◆ **WHAT IS REQUIRED**: Could you copy the whole listing below exactly as written?

Content starts

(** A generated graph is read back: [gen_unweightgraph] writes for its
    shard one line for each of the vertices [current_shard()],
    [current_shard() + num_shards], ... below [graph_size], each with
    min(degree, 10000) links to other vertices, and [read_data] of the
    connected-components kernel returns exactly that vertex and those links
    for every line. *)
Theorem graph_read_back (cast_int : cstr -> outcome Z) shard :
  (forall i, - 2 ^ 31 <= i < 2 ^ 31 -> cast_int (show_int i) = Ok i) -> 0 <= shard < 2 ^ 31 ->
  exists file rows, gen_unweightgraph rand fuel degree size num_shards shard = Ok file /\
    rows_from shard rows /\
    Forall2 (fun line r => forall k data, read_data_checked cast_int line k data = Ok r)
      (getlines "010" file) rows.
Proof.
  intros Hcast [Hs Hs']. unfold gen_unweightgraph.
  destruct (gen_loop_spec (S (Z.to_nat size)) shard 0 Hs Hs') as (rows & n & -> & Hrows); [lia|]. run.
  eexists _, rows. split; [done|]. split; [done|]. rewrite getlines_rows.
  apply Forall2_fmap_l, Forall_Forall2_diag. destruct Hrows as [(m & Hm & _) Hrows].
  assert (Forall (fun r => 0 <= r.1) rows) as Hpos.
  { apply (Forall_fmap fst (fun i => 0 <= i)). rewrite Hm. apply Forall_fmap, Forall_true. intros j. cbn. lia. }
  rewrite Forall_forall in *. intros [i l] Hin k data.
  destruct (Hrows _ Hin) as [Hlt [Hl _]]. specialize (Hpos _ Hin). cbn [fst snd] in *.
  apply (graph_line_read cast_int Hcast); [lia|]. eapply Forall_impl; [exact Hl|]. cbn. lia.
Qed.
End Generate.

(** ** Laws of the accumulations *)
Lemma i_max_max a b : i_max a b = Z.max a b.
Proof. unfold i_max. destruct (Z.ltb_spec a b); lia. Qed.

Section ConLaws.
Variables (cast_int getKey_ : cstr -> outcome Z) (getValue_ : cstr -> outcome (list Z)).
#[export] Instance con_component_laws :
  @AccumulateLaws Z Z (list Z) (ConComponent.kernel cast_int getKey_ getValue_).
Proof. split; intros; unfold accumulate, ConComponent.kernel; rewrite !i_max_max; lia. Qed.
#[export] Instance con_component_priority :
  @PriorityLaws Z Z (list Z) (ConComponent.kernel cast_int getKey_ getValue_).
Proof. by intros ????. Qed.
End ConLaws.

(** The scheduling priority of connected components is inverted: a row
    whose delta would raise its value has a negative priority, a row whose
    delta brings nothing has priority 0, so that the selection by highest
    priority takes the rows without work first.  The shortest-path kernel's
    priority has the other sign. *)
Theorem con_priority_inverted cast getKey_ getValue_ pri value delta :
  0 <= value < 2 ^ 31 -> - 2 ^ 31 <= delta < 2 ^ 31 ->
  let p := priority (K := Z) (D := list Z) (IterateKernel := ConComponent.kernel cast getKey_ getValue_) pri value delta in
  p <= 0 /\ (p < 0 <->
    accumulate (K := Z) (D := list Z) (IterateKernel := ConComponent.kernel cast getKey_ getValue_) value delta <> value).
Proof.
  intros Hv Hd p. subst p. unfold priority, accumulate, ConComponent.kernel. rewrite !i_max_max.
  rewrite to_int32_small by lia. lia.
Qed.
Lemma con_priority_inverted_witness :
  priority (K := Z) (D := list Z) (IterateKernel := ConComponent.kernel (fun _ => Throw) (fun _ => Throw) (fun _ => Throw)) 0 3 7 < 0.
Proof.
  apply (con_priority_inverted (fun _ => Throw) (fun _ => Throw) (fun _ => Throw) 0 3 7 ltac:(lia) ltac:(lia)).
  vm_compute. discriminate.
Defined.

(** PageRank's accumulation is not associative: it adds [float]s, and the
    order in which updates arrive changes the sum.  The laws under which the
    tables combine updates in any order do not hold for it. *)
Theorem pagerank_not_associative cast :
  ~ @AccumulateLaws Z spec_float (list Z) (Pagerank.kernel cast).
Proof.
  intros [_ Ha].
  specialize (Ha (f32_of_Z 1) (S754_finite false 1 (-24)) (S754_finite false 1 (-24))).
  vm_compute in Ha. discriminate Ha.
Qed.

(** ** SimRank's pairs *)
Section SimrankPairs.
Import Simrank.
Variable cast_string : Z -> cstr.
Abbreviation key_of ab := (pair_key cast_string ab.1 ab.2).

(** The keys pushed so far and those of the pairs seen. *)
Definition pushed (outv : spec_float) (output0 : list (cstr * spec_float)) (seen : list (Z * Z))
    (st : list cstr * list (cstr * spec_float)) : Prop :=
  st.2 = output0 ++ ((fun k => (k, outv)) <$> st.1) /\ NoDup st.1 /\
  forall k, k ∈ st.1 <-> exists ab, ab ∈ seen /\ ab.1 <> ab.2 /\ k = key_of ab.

Content ends

◆ **RESULT**:
(** A generated graph is read back: [gen_unweightgraph] writes for its
    shard one line for each of the vertices [current_shard()],
    [current_shard() + num_shards], ... below [graph_size], each with
    min(degree, 10000) links to other vertices, and [read_data] of the
    connected-components kernel returns exactly that vertex and those links
    for every line. *)
Theorem graph_read_back (cast_int : cstr -> outcome Z) shard :
  (forall i, - 2 ^ 31 <= i < 2 ^ 31 -> cast_int (show_int i) = Ok i) -> 0 <= shard < 2 ^ 31 ->
  exists file rows, gen_unweightgraph rand fuel degree size num_shards shard = Ok file /\
    rows_from shard rows /\
    Forall2 (fun line r => forall k data, read_data_checked cast_int line k data = Ok r)
      (getlines "010" file) rows.
Proof.
  intros Hcast [Hs Hs']. unfold gen_unweightgraph.
  destruct (gen_loop_spec (S (Z.to_nat size)) shard 0 Hs Hs') as (rows & n & -> & Hrows); [lia|]. run.
  eexists _, rows. split; [done|]. split; [done|]. rewrite getlines_rows.
  apply Forall2_fmap_l, Forall_Forall2_diag. destruct Hrows as [(m & Hm & _) Hrows].
  assert (Forall (fun r => 0 <= r.1) rows) as Hpos.
  { apply (Forall_fmap fst (fun i => 0 <= i)). rewrite Hm. apply Forall_fmap, Forall_true. intros j. cbn. lia. }
  rewrite Forall_forall in *. intros [i l] Hin k data.
  destruct (Hrows _ Hin) as [Hlt [Hl _]]. specialize (Hpos _ Hin). cbn [fst snd] in *.
  apply (graph_line_read cast_int Hcast); [lia|]. eapply Forall_impl; [exact Hl|]. cbn. lia.
Qed.
End Generate.

(** ** Laws of the accumulations *)
Lemma i_max_max a b : i_max a b = Z.max a b.
Proof. unfold i_max. destruct (Z.ltb_spec a b); lia. Qed.

Section ConLaws.
Variables (cast_int getKey_ : cstr -> outcome Z) (getValue_ : cstr -> outcome (list Z)).
#[export] Instance con_component_laws :
  @AccumulateLaws Z Z (list Z) (ConComponent.kernel cast_int getKey_ getValue_).
Proof. split; intros; unfold accumulate, ConComponent.kernel; rewrite !i_max_max; lia. Qed.
#[export] Instance con_component_priority :
  @PriorityLaws Z Z (list Z) (ConComponent.kernel cast_int getKey_ getValue_).
Proof. by intros ????. Qed.
End ConLaws.

(** The scheduling priority of connected components is inverted: a row
    whose delta would raise its value has a negative priority, a row whose
    delta brings nothing has priority 0, so that the selection by highest
    priority takes the rows without work first.  The shortest-path kernel's
    priority has the other sign. *)
Theorem con_priority_inverted cast getKey_ getValue_ pri value delta :
  0 <= value < 2 ^ 31 -> - 2 ^ 31 <= delta < 2 ^ 31 ->
  let p := priority (K := Z) (D := list Z) (IterateKernel := ConComponent.kernel cast getKey_ getValue_) pri value delta in
  p <= 0 /\ (p < 0 <->
    accumulate (K := Z) (D := list Z) (IterateKernel := ConComponent.kernel cast getKey_ getValue_) value delta <> value).
Proof.
  intros Hv Hd p. subst p. unfold priority, accumulate, ConComponent.kernel. rewrite !i_max_max.
  rewrite to_int32_small by lia. lia.
Qed.
Lemma con_priority_inverted_witness :
  priority (K := Z) (D := list Z) (IterateKernel := ConComponent.kernel (fun _ => Throw) (fun _ => Throw) (fun _ => Throw)) 0 3 7 < 0.
Proof.
  apply (con_priority_inverted (fun _ => Throw) (fun _ => Throw) (fun _ => Throw) 0 3 7 ltac:(lia) ltac:(lia)).
  vm_compute. discriminate.
Defined.

(** PageRank's accumulation is not associative: it adds [float]s, and the
    order in which updates arrive changes the sum.  The laws under which the
    tables combine updates in any order do not hold for it. *)
Theorem pagerank_not_associative cast :
  ~ @AccumulateLaws Z spec_float (list Z) (Pagerank.kernel cast).
Proof.
  intros [_ Ha].
  specialize (Ha (f32_of_Z 1) (S754_finite false 1 (-24)) (S754_finite false 1 (-24))).
  vm_compute in Ha. discriminate Ha.
Qed.

(** ** SimRank's pairs *)
Section SimrankPairs.
Import Simrank.
Variable cast_string : Z -> cstr.
Abbreviation key_of ab := (pair_key cast_string ab.1 ab.2).

(** The keys pushed so far and those of the pairs seen. *)
Definition pushed (outv : spec_float) (output0 : list (cstr * spec_float)) (seen : list (Z * Z))
    (st : list cstr * list (cstr * spec_float)) : Prop :=
  st.2 = output0 ++ ((fun k => (k, outv)) <$> st.1) /\ NoDup st.1 /\
  forall k, k ∈ st.1 <-> exists ab, ab ∈ seen /\ ab.1 <> ab.2 /\ k = key_of ab.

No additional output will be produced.